Tudo começou em 1989, quando os polacos rejeitaram definitivamente o comunismo, a partir duma revolta sindical liderada por Lech Walesa.
Na verdade, o regime comunista polaco foi-se abrindo gradualmente desde 1980, e nos anos 90 já era considerado o mais liberal da Cortina de Ferro. A passagem dum sistema económico para outro teve o habitual período de confusão e redução de rendimento, mas em 1995 a economia tinha-se adaptado e já estava a crescer.
Entre 2007 e 2014, o primeiro ministro da Polónia foi Donald Tusk, um social-democrata bastante eficiente. Mas em 2014 fez o que se pode chamar uma “durãobarrosada”; conseguiu o prestigioso lugar de Presidente da União Europeia (aliás logo a seguir ao português). E, tal como o seu émulo, deixou no seu lugar uma nulidade política – no caso, Ewa Kopacz, que não era má pessoa, mas não tinha nem carisma nem massa crítica para a apoiar.
É aqui que entram na história os famigerados irmãos Kaczynski e o seu partido, o Lei e Justiça, é diametralmente oposto às suas intenções. No vazio deixado por Tusk, conseguiram ganhar as eleições de 2009 começaram a trabalhar imediatamente em duas frentes. Por um lado, chamar ao poder, não só político mas também judicial e mediático, as pessoas mais conservadoras, ou mais predispostas a fazer parte do seu projecto católico/autocrático. Por outro, apoiaram-se na forte religiocidade dos polacos, avançando com políticas anti emancipação das mulheres, anti-lgbt, anti imigrantes e, pasme-se, anti-semitas.
(O anti semitismo sempre foi muito forte na Polónia e na Rússia czarista, muito antes de surgir na Alemanha. No livro “Sexus” de Henry Miller, há um judeu polaco que relata as atrocidades sofridas pelos seus na Polónia – isto na década de 1920.)
Esta mudança de ambiente político no país é muito bem descrita no primeiro capítulo do livro de Anne Applebaum, “O Crepúsculo da democracia”.
Um dos irmãos, Lech, morreu num desastre de aviação, em 2010, mas o outro, Jaroslav, continua na direcção do partido.
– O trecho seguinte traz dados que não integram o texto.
Lemma pretty_go_decimal x s :
  0 < x → forallb decimal (points s) = true →
  ∃ d r, points (pretty_N_go x s) = d :: r ∧ d ≠ 48 ∧ decimal d = true ∧ forallb decimal r = true.
Proof.
  revert s. induction (N.lt_wf_0 x) as [x _ IH]; intros s Hx Hs. rewrite pretty_N_go_step by done.
  destruct (pretty_char_decimal (x `mod` 10)) as [Hd Hz]; [by apply N.mod_lt|].
  destruct (decide (0 < x `div` 10)) as [Hq|Hq].
  - apply IH; [apply N.div_lt; lia|done|]. unfold points. cbn. by rewrite Hd.
  - assert (x `div` 10 = 0) as E by (apply N.le_0_r, N.nlt_ge, Hq). rewrite E, pretty_N_go_0. eexists _, _. split; [done|].
    split; [apply Hz; pose proof (N.div_mod x 10 ltac:(done)); lia|done].
Qed.

Lemma decimal_numeric c : decimal c = true → numeric c = true.
Proof. unfold decimal, numeric. by intros ->. Qed.

Lemma span_decimal l : forallb decimal l = true → span decimal l = (l, []).
Proof. intros H. rewrite <-(app_nil_r l) at 1. by apply span_prefix. Qed.

Lemma forallb_weaken (p q : N → bool) l : (∀ c, p c = true → q c = true) → forallb p l = true → forallb q l = true.
Proof. intros Hpq. rewrite !forallb_forall. eauto. Qed.

Lemma whole_literal_ok n : literal_ok (whole_literal n) = true.
Proof.
  assert (Hp : ∀ m : N, ∃ d r, points (pretty m) = d :: r ∧ (d ≠ 48 ∨ r = []) ∧ decimal d = true ∧ forallb decimal r = true).
  { intros m. unfold pretty, pretty_N. case_decide as Hm; [by exists 48, []; auto|].
    destruct (pretty_go_decimal m "") as (d & r & E & Hd & H1 & H2); [lia|done|]. exists d, r. auto. }
  destruct (Hp (Z.abs_N n)) as (d & r & E & Hd & H1 & H2). unfold whole_literal, literal_ok. rewrite E.
  assert (Hd45 : d ≠ 45) by (intros ->; by vm_compute in H1).
  assert (Hdr : forallb decimal (d :: r) = true) by (apply andb_true_intro; done).
  assert (Hn : number_ok (d :: r) = true ∧ number_ok (45 :: d :: r) = true).
  { unfold number_ok. rewrite (proj2 (N.eqb_neq d 45)) by done. cbn [N.eqb Pos.eqb]. rewrite (span_decimal _ Hdr).
    rewrite andb_true_r. destruct Hd as [Hd|Hd].
    - by rewrite (proj2 (N.eqb_neq d 48)).
    - rewrite (bool_decide_eq_true_2 _ Hd), orb_true_r. done. }
  destruct Hn as [Hn1 Hn2]. assert (forallb numeric (d :: r) = true) as Hnum.
  { by apply (forallb_weaken decimal _ _ decimal_numeric). }
  destruct (n <? 0)%Z; cbn [app]; [by rewrite Hn2|by rewrite Hn1].
Qed.

(** ** Frames *)

Lemma next_frame_line line l :
  forallb (λ c, negb (c =? 10)) line = true → line ≠ [] → l ≠ [] →
  next_frame (line ++ l) = '(frame, rest) ← next_frame l; Some (line ++ frame, rest).
Proof.
  intros Hl Hne Hl0. induction line as [|c line IH]; [done|]. apply andb_prop in Hl as [Hc Hl]. apply negb_true_iff in Hc.
  assert (E : next_frame (c :: (line ++ l)) = '(frame, rest) ← next_frame (line ++ l); Some (c :: frame, rest)).
  { cbn [next_frame]. destruct (line ++ l) as [|b m] eqn:Em; [by apply app_eq_nil in Em as [_ ->]|]. by rewrite Hc. }
  cbn [app]. rewrite E. destruct line as [|d line].
  - cbn [app]. by destruct (next_frame l) as [[f r]|].
  - rewrite IH by done. by destruct (next_frame l) as [[f r]|].
Qed.

(** A frame of two lines, or of one, ends where the blank line begins. *)
Lemma next_frame_one line rest :
  forallb (λ c, negb (c =? 10)) line = true → line ≠ [] → next_frame (line ++ 10 :: 10 :: rest) = Some (line, rest).
Proof. intros. rewrite next_frame_line by done. cbn. by rewrite app_nil_r. Qed.

Lemma next_frame_two line line' rest :
  forallb (λ c, negb (c =? 10)) line = true → line ≠ [] →
  forallb (λ c, negb (c =? 10)) line' = true → line' ≠ [] →
  next_frame (line ++ 10 :: line' ++ 10 :: 10 :: rest) = Some (line ++ 10 :: line', rest).
Proof.
  intros. rewrite next_frame_line by done. destruct line' as [|d line']; [done|].
  assert (Hd : (d =? 10) = false) by (apply negb_true_iff; by apply andb_prop in H1 as [? _]).
  assert (E : next_frame (10 :: (d :: line') ++ 10 :: 10 :: rest) =
    '(frame, rest) ← next_frame ((d :: line') ++ 10 :: 10 :: rest); Some (10 :: frame, rest)).
  { cbn [app next_frame]. by rewrite Hd. }
  by rewrite E, next_frame_one by done.
Qed.

Lemma next_frame_app b c f r : next_frame b = Some (f, r) → next_frame (b ++ c) = Some (f, r ++ c).
Proof.
  revert f r. induction b as [|x b IH]; intros f r; [done|]. cbn [next_frame]. destruct b as [|y b]; [done|].
  cbn [app next_frame]. destruct ((x =? 10) && (y =? 10)); [by intros [= <- <-]|].
  intros ([f' r'] & E & [= <- <-])%bind_Some. cbn [next_frame app] in IH. by rewrite (IH f' r' E).
Qed.

Lemma next_frame_length b f r : next_frame b = Some (f, r) → (length r < length b)%nat.
Proof.
  revert f r. induction b as [|x b IH]; intros f r; [done|]. cbn [next_frame]. destruct b as [|y b]; [done|].
  destruct ((x =? 10) && (y =? 10)); [intros [= <- <-]; simpl; lia|].
  intros ([f' r'] & E & [= <- <-])%bind_Some. specialize (IH _ _ E). simpl in *. lia.
Qed.

(** A text is cut into frames, and what is left of it. *)
Inductive cuts : list N → list (list N) → list N → Prop :=
  | cuts_done b : next_frame b = None → cuts b [] b
  | cuts_frame b f b' fs r : next_frame b = Some (f, b') → cuts b' fs r → cuts b (f :: fs) r.

Lemma cuts_total b : ∃ fs r, cuts b fs r.
Proof.
  remember (length b) as n eqn:Hn. revert b Hn. induction (lt_wf n) as [n _ IH]. intros b ->.
  destruct (next_frame b) as [[f b']|] eqn:E; [|by exists [], b; constructor].
  destruct (IH (length b') (next_frame_length _ _ _ E) b' eq_refl) as (fs & r & H). exists (f :: fs), r. by econstructor.
Qed.

Lemma cuts_fun b fs r fs' r' : cuts b fs r → cuts b fs' r' → fs = fs' ∧ r = r'.
Proof.
  intros H. revert fs' r'. induction H as [b E|b f b' fs r E _ IH]; intros fs' r'; inversion 1; simplify_eq; [done|].
  destruct (IH _ _ ltac:(eassumption)) as [-> ->]. done.
Qed.

Lemma cuts_left b fs r : cuts b fs r → next_frame r = None.
Proof. by induction 1. Qed.

(** How a text is cut does not depend on what has arrived of it when. *)
Lemma cuts_app b c fs r fs' r' : cuts b fs r → cuts (r ++ c) fs' r' → cuts (b ++ c) (fs ++ fs') r'.
Proof. induction 1 as [b E|b f b' fs r E _ IH]; [done|]. intros. econstructor; [by apply next_frame_app|by apply IH]. Qed.

(** ** What is said is heard *)

Section heard.
Context (number_string : list N → list N).
Notation parseFrame := (parseFrame number_string).
Notation drain := (drain number_string).
Notation read_body := (read_body number_string).

(** The events of frames, if reading none of them throws. *)
Fixpoint notices_of (frames : list (list N)) : option (list LogNotice) :=
  match frames with
  | [] => Some []
  | f :: fs =>
      match parseFrame f with
      | Threw => None
      | Nothing => notices_of fs
      | Read n => cons n <$> notices_of fs
      end
  end.

Lemma notices_of_app fs fs' ns :
  notices_of (fs ++ fs') = Some ns → ∃ n1 n2, notices_of fs = Some n1 ∧ notices_of fs' = Some n2 ∧ ns = n1 ++ n2.
Proof.
  revert ns. induction fs as [|f fs IH]; intros ns H; [by exists [], ns|]. cbn in *. destruct (parseFrame f) as [| |n]; [done|by apply IH|].
  apply fmap_Some in H as (ns' & H & ->). apply IH in H as (n1 & n2 & -> & -> & ->). by exists (n :: n1), n2.
Qed.

Lemma drain_cuts b fs r fuel ns :
  cuts b fs r → (length b ≤ fuel)%nat → notices_of fs = Some ns → drain fuel b = (ns, r, false).
Proof.
  intros H. revert fuel ns. induction H as [b E|b f b' fs r E _ IH]; intros fuel ns Hf Hn.
  - injection Hn as <-. destruct fuel; cbn [EventStream.drain]; by rewrite ?E.
  - pose proof (next_frame_length _ _ _ E). destruct fuel as [|fuel]; [lia|]. cbn [EventStream.drain]. rewrite E.
    cbn in Hn. destruct (parseFrame f) as [| |n]; [done|apply IH; [lia|done]|].
    apply fmap_Some in Hn as (ns' & Hn & ->). by rewrite (IH fuel ns') by (done || lia).
Qed.

(** The bytes as they arrive, and the end of the body. *)
Definition in_chunks (chunks : list (list N * bool)) : list Arrival := ((λ c, Chunk c.1 c.2) <$> chunks) ++ [Body_ended].

(** However the bytes are cut into chunks, the frames of the text they say are read. *)
Lemma read_chunks chunks decoding started buffer text decoding' fs r ns :
  decode_from decoding (concat chunks.*1) = (text, decoding') →
  started = true ∨ head text ≠ Some 65279 →
  cuts (buffer ++ text) fs r → notices_of fs = Some ns → next_frame buffer = None →
  read_body decoding started buffer (in_chunks chunks) = (ns, true).
Proof.
  revert decoding started buffer text fs ns. induction chunks as [|[bytes aborted] chunks IH];
    intros decoding started buffer text fs ns Hd Hs Hc Hn Hb.
  { cbn in Hd. injection Hd as <- <-. rewrite app_nil_r in Hc.
    destruct (cuts_fun _ _ _ _ _ Hc (cuts_done _ Hb)) as [-> _]. by injection Hn as <-. }
  change (concat ((bytes, aborted) :: chunks).*1) with (bytes ++ concat chunks.*1) in Hd. rewrite decode_from_app in Hd.
  change (in_chunks ((bytes, aborted) :: chunks)) with (Chunk bytes aborted :: in_chunks chunks). cbn [EventStream.read_body].
  destruct (decode_from decoding bytes) as [t1 d1]. destruct (decode_from d1 (concat chunks.*1)) as [t2 d2] eqn:E2.
  injection Hd as <- <-. assert (without_mark started t1 = t1) as ->.
  { destruct t1 as [|c t1]; [done|]. unfold without_mark. destruct Hs as [->|Hs]; [done|]. cbn in Hs.
    rewrite (proj2 (N.eqb_neq c 65279)) by (intros ->; done). by rewrite andb_false_r. }
  rewrite app_assoc in Hc. destruct (cuts_total (buffer ++ t1)) as (f1 & r1 & H1). destruct (cuts_total (r1 ++ t2)) as (f2 & r2 & H2).
  destruct (cuts_fun _ _ _ _ _ Hc (cuts_app _ _ _ _ _ _ H1 H2)) as [-> ->].
  apply notices_of_app in Hn as (n1 & n2 & Hn1 & Hn2 & ->). rewrite (drain_cuts _ _ _ _ _ H1 (le_n _) Hn1).
  rewrite (IH d1 (started || bool_decide (t1 ≠ [])) r1 t2 f2 n2 E2); [done| |done|done|by eapply cuts_left].
  destruct t1 as [|c t1]; [|left; by rewrite bool_decide_eq_true_2, orb_true_r].
  destruct Hs as [->|Hs]; [by left|by right].
Qed.

(** *** Frames the server writes *)

Lemma text_lines_one line : forallb (λ c, negb (terminator c)) line = true → text_lines line = [line].
Proof.
  induction line as [|c line IH]; [done|]. intros [Hc%negb_true_iff Hl]%andb_prop. cbn. by rewrite Hc, IH.
Qed.

Lemma text_lines_app line rest :
  forallb (λ c, negb (terminator c)) line = true → text_lines (line ++ 10 :: rest) = line :: text_lines rest.
Proof.
  induction line as [|c line IH]; [done|]. intros [Hc%negb_true_iff Hl]%andb_prop. cbn. by rewrite Hc, IH.
Qed.

Definition separators : list N := [8232; 8233].

(** Characters from the space on that end no line. *)
Definition printable (c : N) : bool := (32 <=? c) && negb (bool_decide (c ∈ separators)).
Presentemente não tem nenhuma posição oficial no aparelho de Estado, mas é o “boss” incontestável duma máquina que cada vez ocupa mais posições fulcrais no funcionamento do país. O PiS, usando a sua maioria parlamentar e todo um sistema de pressões e favores, conseguiu, por exemplo, escolher a maioria dos juízes dos tribunais superiores, o Supremo e o Constitucional, ultrapassando a Constituição. O actual presidente, Andrzej Duda, é apenas a figura pública do PiS.
A grande vantagem do partido é que os inúmeros partidos da oposição, mais liberais e ligados ao projecto europeu, não conseguem unir o eleitorado numa contra-proposta com força eleitoral – e a cada ano que passa a ocupação dos lugares-chave por membros do PiS torna o objectivo mais difícil. A comunicação social também está manietada ou comprada.
O que as demonstrações recentes mostram é que, afinal, o país, sendo católico, não é tão maioritariamente fundamentalista como o PiS. A rejeição popular da lei anti-aborto foi o gatilho, mas atrás dela está o medo bem nítido de que a Polónia entre definitivamente num quadro anti-democrático – aquilo que agora se chama, eufemisticamente, uma “democracia iliberal”.
A EU, sempre conciliadora, ao ponto da complacência, não recorreu à sua última arma: retirar os preciosos fundos europeus, que ainda são essenciais para manter o nível de vida na Polónia.
Não se sabe o que terá sido oferecido, ou cedido, para que o Governo tenha decidido não continuar a travar a distribuição da “bazuca” contra a crise. As manifestações, as maiores desde a queda do regime comunista, por ora conseguiram que a lei anti-aborto ficasse suspensa, mas não foi retirada.
A única hipótese de retorno à democracia liberal será uma derrota eleitoral do PiS nas próximas eleições – sendo que acabou de ganhar as de 2019.
Cada dia que passa, essa probabilidade fica mais difícil.